Specifically, the FDA agreed to SNBL's plans to confirm the efficacy of TRG in preventing both the acute CINV that patients experience on the day of chemotherapy and the delayed CINV that patients suffer from in the days following chemotherapy. The FDA also agreed to SNBL's proposal to use a newly developed single use device in Phase 3, instead of the multiple use device used in Phases 1 and 2, which required manual loading of a drug capsule before each administration.

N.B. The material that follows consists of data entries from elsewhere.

Section Abstract.
Context {file : Type} `{Vfs file}.
#[local] Abbreviation bckd := (vcablk_bcknd_disk file).
#[local] Abbreviation vmedia := (vcablk_media file).
Implicit Types b : bckd.

(** Writing a piece, flushing, answering. *)
Definition do_write (m : vmedia) (p : piece) : vmedia * Z :=
  if p_write p then
    match vcablk_media_transfer m (p_sector p) (p_nsec p) (p_bytes p) true with
    | Ret (err, m, _) => (m, err)
    | _ => (m, 0)
    end
  else (m, 0).
Definition do_flush (m : vmedia) (err : Z) (p : piece) : vmedia * Z :=
  if (err =? 0) && p_flush p then
    match vcablk_media_sync m with Ret (err, m) => (m, err) | _ => (m, err) end
  else (m, err).
Definition effect (v : vmedia * list (Z * Z)) (p : piece) : vmedia * list (Z * Z) :=
  let '(m, rs) := v in
  let '(m, err) := do_write m p in
  if 0 <=? p_cookie p then
    let '(m, err) := do_flush m err p in (m, rs ++ [(u16 (p_cookie p), s8 err)])
  else (m, rs).

Definition tps b (q : list Z) : list transfer_parameters_t :=
  omap (fun i => Pool.data (transfer_buffer_pool b) !! Z.to_nat i) q.
(** The pieces that are still in the queue. *)
Definition pending b (q : list Z) : list piece := abs_piece <$> tps b q.
Definition view b (q : list Z) : vmedia * list (Z * Z) :=
  foldl effect (media b, responses (log b)) (abs_piece <$> tps b q).

(** A medium that has what its type says. *)
Definition media_wf (m : vmedia) : Prop :=
  (exists mem, mem_disk m mem) \/ (type m = VCABLK_DISK_TYPE_FILE /\ exists f, data m = DFile f).

Definition no_wrap (sector nsec : Z) : Prop :=
  0 <= sector /\ 0 <= nsec /\ (sector + nsec) * 512 < 2 ^ 64.

(** A transfer whose range does not wrap returns, whatever the medium. *)
Lemma transfer_total m sector nsec buf w :
  media_wf m -> no_wrap sector nsec -> nsec * 512 <= zlen buf ->
  exists err m' buf', vcablk_media_transfer m sector nsec buf w = Ret (err, m', buf')
    /\ media_wf m' /\ zlen buf' = zlen buf /\ (w = true -> buf' = buf) /\ (w = false -> m' = m)
    /\ size_bytes m' = size_bytes m.
Proof.
  intros Hm (Hs & Hn & Hw) Hl. unfold vcablk_media_transfer.
  destruct Hm as [(mem & Hm)|(Ht & f & Hf)].
  - pose proof Hm as (Ht & Hd & Hz). rewrite Ht.
    destruct (decide (on_disk m sector nsec)) as [Hon|Hoff]. 
    + destruct w.
      * destruct (mem_write m mem sector nsec buf Hm Hon Hl) as (-> & Hm').
        do 3 eexists. split; [done|]. split; [left; eauto|]. done.
      * rewrite (mem_read m mem sector nsec buf Hm Hon Hl). do 3 eexists.
        split; [done|]. split; [left; eauto|]. destruct Hon as (? & ? & ? & ?). split; [|done].
        rewrite zlen_app, zlen_get by lia. unfold zlen in *. rewrite length_drop. lia.
    + unfold media_transfer_mem. rewrite !shift_sector, u64_small by lia.
      rewrite (proj2 (Z.ltb_lt _ _)) by (unfold on_disk in Hoff; lia).
      do 3 eexists. split; [done|]. split; [left; eauto|]. done.
  - rewrite Ht. unfold media_transfer_file. rewrite !shift_sector, u64_small by lia. rewrite Hf.
    assert (media_wf m) as Hwf by (right; eauto).
    destruct (size_bytes m <? _); [do 3 eexists; split; [done|]; done|].
    destruct w.
    + destruct (read_only m); [do 3 eexists; split; [done|]; done|].
      unfold buf_head. rewrite (proj2 (Z.leb_le _ _)) by lia. run_bind.
      destruct (kernel_write f _ _) as (r & f'). do 3 eexists. split; [done|]. split; [right; eauto|]. done.
    + destruct (kernel_read f _ _) as (r & l). unfold buf_fill.
      assert (length (take (Z.to_nat (nsec * 512)) l) <= length buf)%nat
        by (rewrite length_take; unfold zlen in Hl; lia).
      rewrite (proj2 (Z.leb_le _ _)) by (unfold zlen; lia). run_bind.
      do 3 eexists. split; [done|]. split; [done|]. split; [|done].
      rewrite zlen_app. unfold zlen. rewrite length_drop. lia.
Qed.
(** Creating and destroying: when the constructor of the medium gives a medium or
    an error that [IS_ERR] recognises, creating a disk returns, whatever the kernel refuses; a disk that was
    created gives back everything when it is destroyed; and a creation that fails after
    its pool was allocated loses the pool, and nothing else. *)
Theorem vcablk_bcknd_disk_create_destroy {file} `{Vfs file} disk_ok pool_ok page_ok map_ok dma_ch create_media fm desc :
  match create_media (d_type desc) (u64 (u32 (d_size desc / HARDSECT_SIZE) * HARDSECT_SIZE)) (d_file_path desc)
          (d_mode desc =? VCABLK_DISK_MODE_READ_ONLY) with
  | ErrPtr err => - 4095 <= err < 0
  | Ptr _ => True
  end ->
  exists r : bdisk file + Z * list resource,
    vcablk_bcknd_disk_create disk_ok pool_ok page_ok map_ok dma_ch create_media fm desc = Ret r
    /\ match r with
       | inl d => stopped d /\ vcablk_bcknd_disk_destroy dma_ch d = []
       | inr (err, lost) => err < 0 /\ lost = (if disk_ok && pool_ok then [RPool] else [])
       end.
Proof.
  intros Herr. unfold vcablk_bcknd_disk_create. destruct disk_ok; cbn [negb andb]; [|by eexists].
  destruct pool_ok.
  2: { change (Pool.vcablk_pool_init new_tp (VCABLK_TRANSFER_RING_SIZE - 1) false)
         with (Ret (A := option (Pool.vcablk_pool transfer_parameters_t)) None). run_bind. by eexists. }
  destruct pool_new as (pool & -> & _ & Hpn & _). run_bind. rewrite Hpn.
  set (size := u64 _). set (ro := _ =? _).
  set (m := match d_type desc with VCABLK_DISK_TYPE_UNINIT => Ptr bogus_media | _ => _ end).
  set (has_media := match d_type desc with VCABLK_DISK_TYPE_UNINIT => false | _ => true end).
  assert (Hm : match m with ErrPtr err => - 4095 <= err < 0 | Ptr _ => True end).
  { unfold m. destruct (d_type desc); [done|exact Herr|exact Herr]. }
  destruct m as [medium|err].
  2: { assert (IS_ERR (ErrPtr (A := vcablk_media file) err) = true) as ->.
       { unfold IS_ERR. apply andb_true_iff. split; [apply Z.leb_le|apply Z.ltb_lt]; lia. }
       eexists. split; [done|]. split; [lia|done]. }
  set (l0 := if has_media then _ else _).
  pose proof (buffer_init_res page_ok map_ok dma_ch 16 l0) as Hi.
  destruct (vcablk_bcknd_buffer_init _ _ _ _ _) as ((err & ps) & l1).
  destruct Hi as (Hp & Hl & [->|(-> & Hps)]); cbn [Z.eqb negb Z.opp EIO].
  - eexists. split; [done|]. split; [by split|]. apply Permutation_nil. symmetry.
    apply deinit_stopped; [by split|done|exact Hp|].
    cbn [held pages bd_media]. rewrite Hl. unfold l0. by destruct has_media.
  - unfold vcablk_bcknd_buffer_deinit. eexists. split; [done|]. split; [done|].
    symmetry. apply Permutation_singleton_l. symmetry. apply release_held.
    assert (Permutation (deinit_loop dma_ch ps 0 l1) l0) as Hd by by apply deinit_loop_res.
    unfold release_if, l0 in *. destruct has_media; [|rewrite Hd; by apply Permutation_swap].
    apply release_held. etrans; [exact Hd|]. apply Permutation_skip, Permutation_swap.
Qed.

Lemma vcablk_bcknd_disk_create_destroy_witness : exists r,
  vcablk_bcknd_disk_create true true (fun i => i <? 3) (fun _ => true) true demo_media (fun a => a) demo_desc = Ret r
  /\ match r with
     | inl d => stopped d /\ vcablk_bcknd_disk_destroy true d = []
     | inr (err, lost) => err < 0 /\ lost = [RPool]
     end.
Proof.
  apply (vcablk_bcknd_disk_create_destroy true true (fun i => i <? 3) (fun _ => true) true demo_media (fun a => a) demo_desc).
  exact I.
Defined.

End BlkLifecycle.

SNBL believes that if it can be demonstrated in Phase 3 that, using a convenient single use device, TRG is effective in preventing both acute and delayed CINV, TRG will be able to make a major contribution to improving the quality of life (QOL) of patients suffering from the side effects of chemotherapy.
At the present time, the effect of this matter on the earnings of SNBL's current term is minimal. Going forward, SNBL will continue to proceed with outlicensing activities with pharmaceutical companies.
Notes:
*1 End of Phase 2 Meeting: A type of meeting held between a sponsor and the FDA, on the request of the sponsor after the completion of Phase 2. The aim of the meeting is to confirm the safety of planned Phase 3 studies by considering the results of Phase 2 studies, to assess Phase 3 study plans and designs, and to establish any additional information required for submission for approval.